Perivascular nitric oxide and superoxide in neonatal cerebral hypoxia-ischemia

Decreased cerebral blood flow (CBF) has been observed following the resuscitation from neonatal hypoxic-ischemic injury, but its mechanism is not known. We address the hypothesis that reduced CBF is due to a change in nitric oxide (NO) and superoxide anion O₂^- balance secondary to endothelial NO synthase (eNOS) uncoupling with vascular injury. Wistar rats (7 day old) were subjected to cerebral hypoxia-ischemia by unilateral carotid occlusion under isoflurane anesthesia followed by hypoxia with hyperoxic or normoxic resuscitation. Expired CO₂ was determined during the period of hyperoxic or normoxic resuscitation. Laser-Doppler flowmetry was used with isoflurane anesthesia to monitor CBF, and cerebral perivascular NO and O ₂^- were determined using fluorescent dyes with fluorescence microscopy. The effect of tetrahydrobiopterin supplementation on each of these measurements and the effect of apocynin and N^ω- nitro-L-arginine methyl ester (L-NAME) administration on NO and O ₂^- were determined. As a result, CBF in the ischemic cortex declined following the onset of resuscitation with 100% O₂ (hyperoxic resuscitation) but not room air (normoxic resuscitation). Expired CO₂ was decreased at the onset of resuscitation, but recovery was the same in normoxic and hyperoxic resuscitated groups. Perivascular NO-induced fluorescence intensity declined, and O₂^--induced fluorescence increased in the ischemic cortex after hyperoxic resuscitation up to 24 h postischemia. L-NAME treatment reduced O₂^- relative to the nonischemic cortex. Apocynin treatment increased NO and reduced O₂^- relative to the nonischemic cortex. The administration of tetrahydrobiopterin following the injury increased perivascular NO, reduced perivascular O₂^-, and increased CBF during hyperoxic resuscitation.
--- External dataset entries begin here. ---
(** How many times a history attaches the instance. *)
Definition connects (acts : list Action) : nat :=
  length (filter (λ a, a = Connect) acts).

(** A handler's run leaves alone what it does not assign, listener lists
    included. *)
Definition quiet (m m' : state) : Prop :=
  same_fields m m' ∧
  ∀ n, listeners (el_state (elements m') n) = listeners (el_state (elements m) n).

(** The click listeners an element got from [k] attachments: [k] functions
    bound from the same method, all older than the next one. *)
Definition bound_clicks (meth : Method) (k bound : nat) (ls : list (Listener Method)) : Prop :=
  length ls = k ∧
  Forall (λ l, ∃ j, l = mkListener "click" (Bound meth j) false ∧ j < bound) ls.

(** All four references resolved, to the elements of the template. *)
Definition resolved (m : state) : Prop :=
  backdropElement m = Some 1 ∧ modalElement m = Some 2 ∧
  cancelButton m = Some 8 ∧ confirmButton m = Some 9.

Definition refs_after (k : nat) (m : state) : Prop :=
  match k with
  | 0 => backdropElement m = None ∧ modalElement m = None ∧
         cancelButton m = None ∧ confirmButton m = None
  | S _ => resolved m
  end.

(** What [k] attachments leave: the references, and on each button [k]
    bound click handlers. *)
Definition attached_times (k : nat) (m : state) : Prop :=
  shadowRoot m = Some template ∧
  refs_after k m ∧
  bound_clicks CancelClick k (nextFn m) (listeners (el_state (elements m) 8)) ∧
  bound_clicks ConfirmClick k (nextFn m) (listeners (el_state (elements m) 9)).

(** An open instance is attached and has a non-empty [open] attribute. *)
Definition open_justified (m : state) : Prop :=
  isOpen m = true →
  is_Some (backdropElement m) ∧ is_Some (modalElement m) ∧
  ∃ v, attributes m !! "open" = Some v ∧ v ≠ "".

(** The two methods bound to the buttons. *)
Definition click_method (meth : Method) : Prop := meth = CancelClick ∨ meth = ConfirmClick.

End Modal.

(** ** [class Tooltip extends HTMLElement] *)
Module Tooltip.
Import Dom.

Inductive Method := ShowTooltip | HideTooltip.

#[global] Instance TooltipMethod_eq_dec : EqDecision Method.
Proof. solve_decision. Defined.

Record state := mkTooltip {
  iconElement : option nat;
  containerElement : option Node;
  text : JsValue;
  shadowRoot : option (list Node);
  attributes : gmap string string;
  elements : gmap nat (ElState Method);
  nextNode : nat;               (* identity of the next created element *)
  nextFn : nat;                 (* identity of the next bound function *)
  reported : list DOMException  (* exceptions that escaped a listener *)
}.

Definition set_iconElement (i : option nat) (t : state) : state :=
  mkTooltip i (containerElement t) (text t) (shadowRoot t) (attributes t)
            (elements t) (nextNode t) (nextFn t) (reported t).

Definition set_containerElement (c : option Node) (t : state) : state :=
  mkTooltip (iconElement t) c (text t) (shadowRoot t) (attributes t)
            (elements t) (nextNode t) (nextFn t) (reported t).

Definition set_text (v : JsValue) (t : state) : state :=
  mkTooltip (iconElement t) (containerElement t) v (shadowRoot t) (attributes t)
            (elements t) (nextNode t) (nextFn t) (reported t).

Definition set_shadowRoot (r : option (list Node)) (t : state) : state :=
  mkTooltip (iconElement t) (containerElement t) (text t) r (attributes t)
            (elements t) (nextNode t) (nextFn t) (reported t).

Definition set_attributes (a : gmap string string) (t : state) : state :=
  mkTooltip (iconElement t) (containerElement t) (text t) (shadowRoot t) a
            (elements t) (nextNode t) (nextFn t) (reported t).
These results demonstrate that reduced CBF follows hyperoxic resuscitation but not normoxic resuscitation after neonatal hypoxic-ischemic injury, accompanied by a reduction in perivascular production of NO and an increase in O₂^-. The finding that tetrahydrobiopterin, apocynin, and L-NAME normalized radical production suggests that the uncoupling of perivascular NOS, probably eNOS, due to acquired relative tetrahydrobiopterin deficiency occurs after neonatal hypoxic-ischemic brain injury. It appears that both NOS uncoupling and the activation of NADPH oxidase participate in the changes of reactive oxygen concentrations seen in cerebral hypoxic-ischemic injury.